Cas9 activates p53 and selects for p53-inactivating mutations

Cas9 is commonly introduced into cell lines to enable CRISPR-Cas9 genome editing. Off-targets effects and genotoxicity have been associated with prolonged Cas9 activity in the presence of guide RNAs, but the cellular consequences of Cas9 expression per se still remain unknown. We performed extensive transcriptional and genetic characterization of cancer cell lines before and after Cas9 introduction. Gene expression profiling of 165 human cancer cell lines and their Cas9 derivatives revealed upregulation of the p53 pathway in 48.3% of the TP53-WT cell lines.
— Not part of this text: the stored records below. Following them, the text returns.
(** * api_server.py: the tool-call facade in front of the Google Suite flow

    A shallow embedding of [src/api_server.py]: the tool registry
    [TOOL_TO_CREW_MAPPING], the query synthesizer
    [convert_params_to_user_query], the result normalizer
    [parse_crewai_result], the lazily filled flow cache behind
    [get_google_suite_flow] and the request handler
    [execute_google_suite_tool].

    Python values are an inductive type; a Python [dict] is an association
    list in insertion order (the order shows in [str] and [json.dumps]);
    code that may raise returns a [result]; the module global [_flow_cache]
    and [os.environ] are finite maps inside an explicit [state] that every
    stateful function takes and returns, together with a trace of the calls
    made to the outside (environment reads, flow construction, flow
    invocation).  The two external behaviours, the [GoogleSuiteFlow]
    constructor and [flow.kickoff], are variables of the section that holds
    the stateful code.

    What the model covers.  A Python [str] is a [string]: one character
    stands for one code point, so the model covers the code points below
    256, all of which [sys.stdout] is taken to encode; the text of a [print]
    is then always written, and what can still raise in a log line is the
    evaluation of its f-string, which is modelled.  The conversion of an
    [int] to text raises [ValueError] beyond CPython's default limit of 4300
    digits ([sys.int_max_str_digits], CPython 3.11 and the security releases
    before it).  Values nest less deeply than the interpreter's recursion
    limit allows.  Tuples, bytes and instances of subclasses of the built-in
    types are not values of the model. *)

From Stdlib Require Import ZArith String Ascii List DecimalString Lia.
From stdpp Require Import base option gmap strings list.

Set Warnings "-register-all".

(** ** Exceptions and fallible code *)

Inductive exn_class : Type :=
  | TypeError
  | ValueError
  | KeyError
  | Exception_.

(** An exception: its class and the text of [str(e)]. *)
Record exn : Type := Exn { exn_type : exn_class; exn_str : string }.

Inductive result (A : Type) : Type :=
  | Ok (a : A)
  | Raise (e : exn).

Arguments Ok {A} a.
Arguments Raise {A} e.

Definition bind {A B : Type} (r : result A) (k : A -> result B) : result B :=
  match r with
  | Ok a => k a
  | Raise e => Raise e
  end.

Notation "x <- r ;;; k" := (bind r (fun x => k))
  (at level 100, r at next level, right associativity).

(** [isinstance(e, ValueError)], the test behind [except ValueError]. *)
Definition is_ValueError (e : exn) : bool :=
  match exn_type e with
  | ValueError => true
  | _ => false
  end.

(** ** Python values

    [PFloat bits repr]: a float by its IEEE-754 binary64 bit pattern, with
    the text [float.__repr__] gives for it (the shortest round-trip
    algorithm is not modelled, its output is carried along).

    [PObj type_name str_form repr_form response attrs]: an instance of a
    class that is none of the built-in types above nor a subclass of one,
    and that defines none of [__bool__], [__len__] and [__getitem__], for
    example [datetime] or the flow's state object: the name of its type, its
    [str()] and [repr()], the value of its [response] attribute when
    [hasattr(o, 'response')], and its [__dict__] when
    [hasattr(o, '__dict__')].  Such an object is true, has no [len()], is
    not subscriptable, and [json.dumps] hands it to [default]. *)
Inductive pyval : Type :=
  | PNone
  | PBool (b : bool)
  | PInt (z : Z)
  | PFloat (bits : Z) (repr : string)
  | PStr (s : string)
  | PList (l : list pyval)
  | PDict (d : list (string * pyval))
  | PObj (type_name str_form repr_form : string)
         (response : option pyval) (attrs : option (list (string * pyval))).

Definition pydict : Type := list (string * pyval).

(** [d.get(k)] on an insertion-ordered dict: [None] when [k] is absent. *)
Fixpoint dict_get {V : Type} (d : list (string * V)) (k : string) : option V :=
  match d with
  | [] => None
  | (k', v) :: rest => if String.eqb k k' then Some v else dict_get rest k
  end.

(** [d.get(k, default)]. *)
Definition py_get (d : pydict) (k : string) (default : pyval) : pyval :=
  match dict_get d k with
  | Some v => v
  | None => default
  end.

(** [list(d.keys())]. *)
Definition dict_keys {V : Type} (d : list (string * V)) : list string :=
  map fst d.

(** [k in d]. *)
Definition dict_mem {V : Type} (d : list (string * V)) (k : string) : bool :=
  match dict_get d k with
  | Some _ => true
  | None => false
  end.

(** *** Float bit patterns *)

Definition float_exponent (bits : Z) : Z := Z.land (Z.shiftr bits 52) 2047.
Definition float_mantissa (bits : Z) : Z := Z.land bits (Z.ones 52).
Definition float_sign (bits : Z) : bool := Z.testbit bits 63.

Definition float_is_zero (bits : Z) : bool :=
  (float_exponent bits =? 0)%Z && (float_mantissa bits =? 0)%Z.
Definition float_is_nan (bits : Z) : bool :=
  (float_exponent bits =? 2047)%Z && negb (float_mantissa bits =? 0)%Z.
Definition float_is_inf (bits : Z) : bool :=
  (float_exponent bits =? 2047)%Z && (float_mantissa bits =? 0)%Z.

(** *** Truth value, [bool(v)] *)

Definition py_truthy (v : pyval) : bool :=
  match v with
  | PNone => false
  | PBool b => b
  | PInt z => negb (z =? 0)%Z
  | PFloat bits _ => negb (float_is_zero bits)
  | PStr s => negb (String.eqb s "")
  | PList l => match l with [] => false | _ => true end
  | PDict d => match d with [] => false | _ => true end
  | PObj _ _ _ _ _ => true
  end.

(** [x or y]. *)
Definition py_or (x y : pyval) : pyval := if py_truthy x then x else y.

(** [type(v).__name__]. *)
Definition py_type_name (v : pyval) : string :=
  match v with
  | PNone => "NoneType"
  | PBool _ => "bool"
  | PInt _ => "int"
  | PFloat _ _ => "float"
  | PStr _ => "str"
  | PList _ => "list"
  | PDict _ => "dict"
  | PObj tn _ _ _ _ => tn
  end.

(** *** [str()] and [repr()] *)

Definition hex_digit (n : N) : ascii :=
  if (n <? 10)%N then ascii_of_N (48 + n) else ascii_of_N (87 + n).

(** The two lowercase hexadecimal digits of a character code. *)
Definition hex2 (c : ascii) : string :=
  let n := N_of_ascii c in
  String (hex_digit (n / 16)) (String (hex_digit (n mod 16)) "").

(** [sys.int_max_str_digits], at its default. *)
Definition int_max_str_digits : Z := 4300.

(** [10 ^ 4300] written out, the least [int] of 4301 digits. *)
Definition int_str_threshold : Z :=
  10000000000000000000000000000000000000000000000000000000000000000000000000000000000000000000000000000000000000000000000000000000000000000000000000000000000000000000000000000000000000000000000000000000000000000000000000000000000000000000000000000000000000000000000000000000000000000000000000000000000000000000000000000000000000000000000000000000000000000000000000000000000000000000000000000000000000000000000000000000000000000000000000000000000000000000000000000000000000000000000000000000000000000000000000000000000000000000000000000000000000000000000000000000000000000000000000000000000000000000000000000000000000000000000000000000000000000000000000000000000000000000000000000000000000000000000000000000000000000000000000000000000000000000000000000000000000000000000000000000000000000000000000000000000000000000000000000000000000000000000000000000000000000000000000000000000000000000000000000000000000000000000000000000000000000000000000000000000000000000000000000000000000000000000000000000000000000000000000000000000000000000000000000000000000000000000000000000000000000000000000000000000000000000000000000000000000000000000000000000000000000000000000000000000000000000000000000000000000000000000000000000000000000000000000000000000000000000000000000000000000000000000000000000000000000000000000000000000000000000000000000000000000000000000000000000000000000000000000000000000000000000000000000000000000000000000000000000000000000000000000000000000000000000000000000000000000000000000000000000000000000000000000000000000000000000000000000000000000000000000000000000000000000000000000000000000000000000000000000000000000000000000000000000000000000000000000000000000000000000000000000000000000000000000000000000000000000000000000000000000000000000000000000000000000000000000000000000000000000000000000000000000000000000000000000000000000000000000000000000000000000000000000000000000000000000000000000000000000000000000000000000000000000000000000000000000000000000000000000000000000000000000000000000000000000000000000000000000000000000000000000000000000000000000000000000000000000000000000000000000000000000000000000000000000000000000000000000000000000000000000000000000000000000000000000000000000000000000000000000000000000000000000000000000000000000000000000000000000000000000000000000000000000000000000000000000000000000000000000000000000000000000000000000000000000000000000000000000000000000000000000000000000000000000000000000000000000000000000000000000000000000000000000000000000000000000000000000000000000000000000000000000000000000000000000000000000000000000000000000000000000000000000000000000000000000000000000000000000000000000000000000000000000000000000000000000000000000000000000000000000000000000000000000000000000000000000000000000000000000000000000000000000000000000000000000000000000000000000000000000000000000000000000000000000000000000000000000000000000000000000000000000000000000000000000000000000000000000000000000000000000000000000000000000000000000000000000000000000000000000000000000000000000000000000000000000000000000000000000000000000000000000000000000000000000000000000000000000000000000000000000000000000000000000000000000000000000000000000000000000000000000000000000000000000000000000000000000000000000000000000000000000000000000000000000000000000000000000000000000000000000000000000000000000000000000000000000000000000000000000000000000000000000000000000000000000000000000000000000000000000000000000000000000000000000000000000000000000000000000000000000000000000000000000000000000000000000000000000000000000000000000000000000000000000000000000000000000000000000000000000000000000000000000000000000000000000000000000000000000000000000000000000000000000000000000000000000000000000000000000000000000000000000000000000000000000000000000000000000000000000000000000000000000000000000000000000000000000000000000000000000000000000000000000000000000000000000000000000000000000000000000000000000000000000000000000000000000000000000000000000000000000000000000000000000000000000000000000000000000000000000000000000000000000000000000000000000000000000000000000000000000000000000000000000000000000000000000000000000000000000000000000000000000000000000000000000000000000000000000000000000000000000000000000000000000000000000000000000000000000000000000000000000000000000000000000000000.

(** [str(z)] and [repr(z)] of an [int]: [ValueError] when [z] has more
    decimal digits than the limit, that is when [10 ^ 4300 <= |z|]. *)
Definition int_str (z : Z) : result string :=
  if (int_str_threshold <=? Z.abs z)%Z
  then Raise (Exn ValueError
                "Exceeds the limit (4300 digits) for integer string conversion; use sys.set_int_max_str_digits() to increase the limit")
  else Ok (NilZero.string_of_int (Z.to_int z)).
Immunoblotting and RT-qPCR confirmed a significant upregulation of multiple p53 transcriptional targets involved in the detection of DNA damage, regulation of cellular stress and induction of apoptotic response. To determine whether Cas9-induced p53 activation occurred in response to DNA damage, we analyzed DNA damage-associated transcriptional signatures, and measured DNA damage directly by γ-H2AX foci quantification. Both assays confirmed a significant increase in DNA damage following Cas9 introduction. Deep targeted sequencing of 450 cancer-related genes in 42 cell line pairs demonstrated that Cas9 introduction could lead to the emergence and expansion of p53-inactivating mutations, in ~7.5% of the cell lines. These findings were validated prospectively in competition experiments with isogenic TP53-WT/TP53-null cell lines. Lastly, we compared Cas9 activity across 719 human cell lines and found that Cas9 was significantly less active in TP53-WT cell lines, confirming that p53 is a barrier to the efficient expression of Cas9 in human cells. These findings have important implications for the use of CRISPR-Cas9 in basic science and for its clinical applications.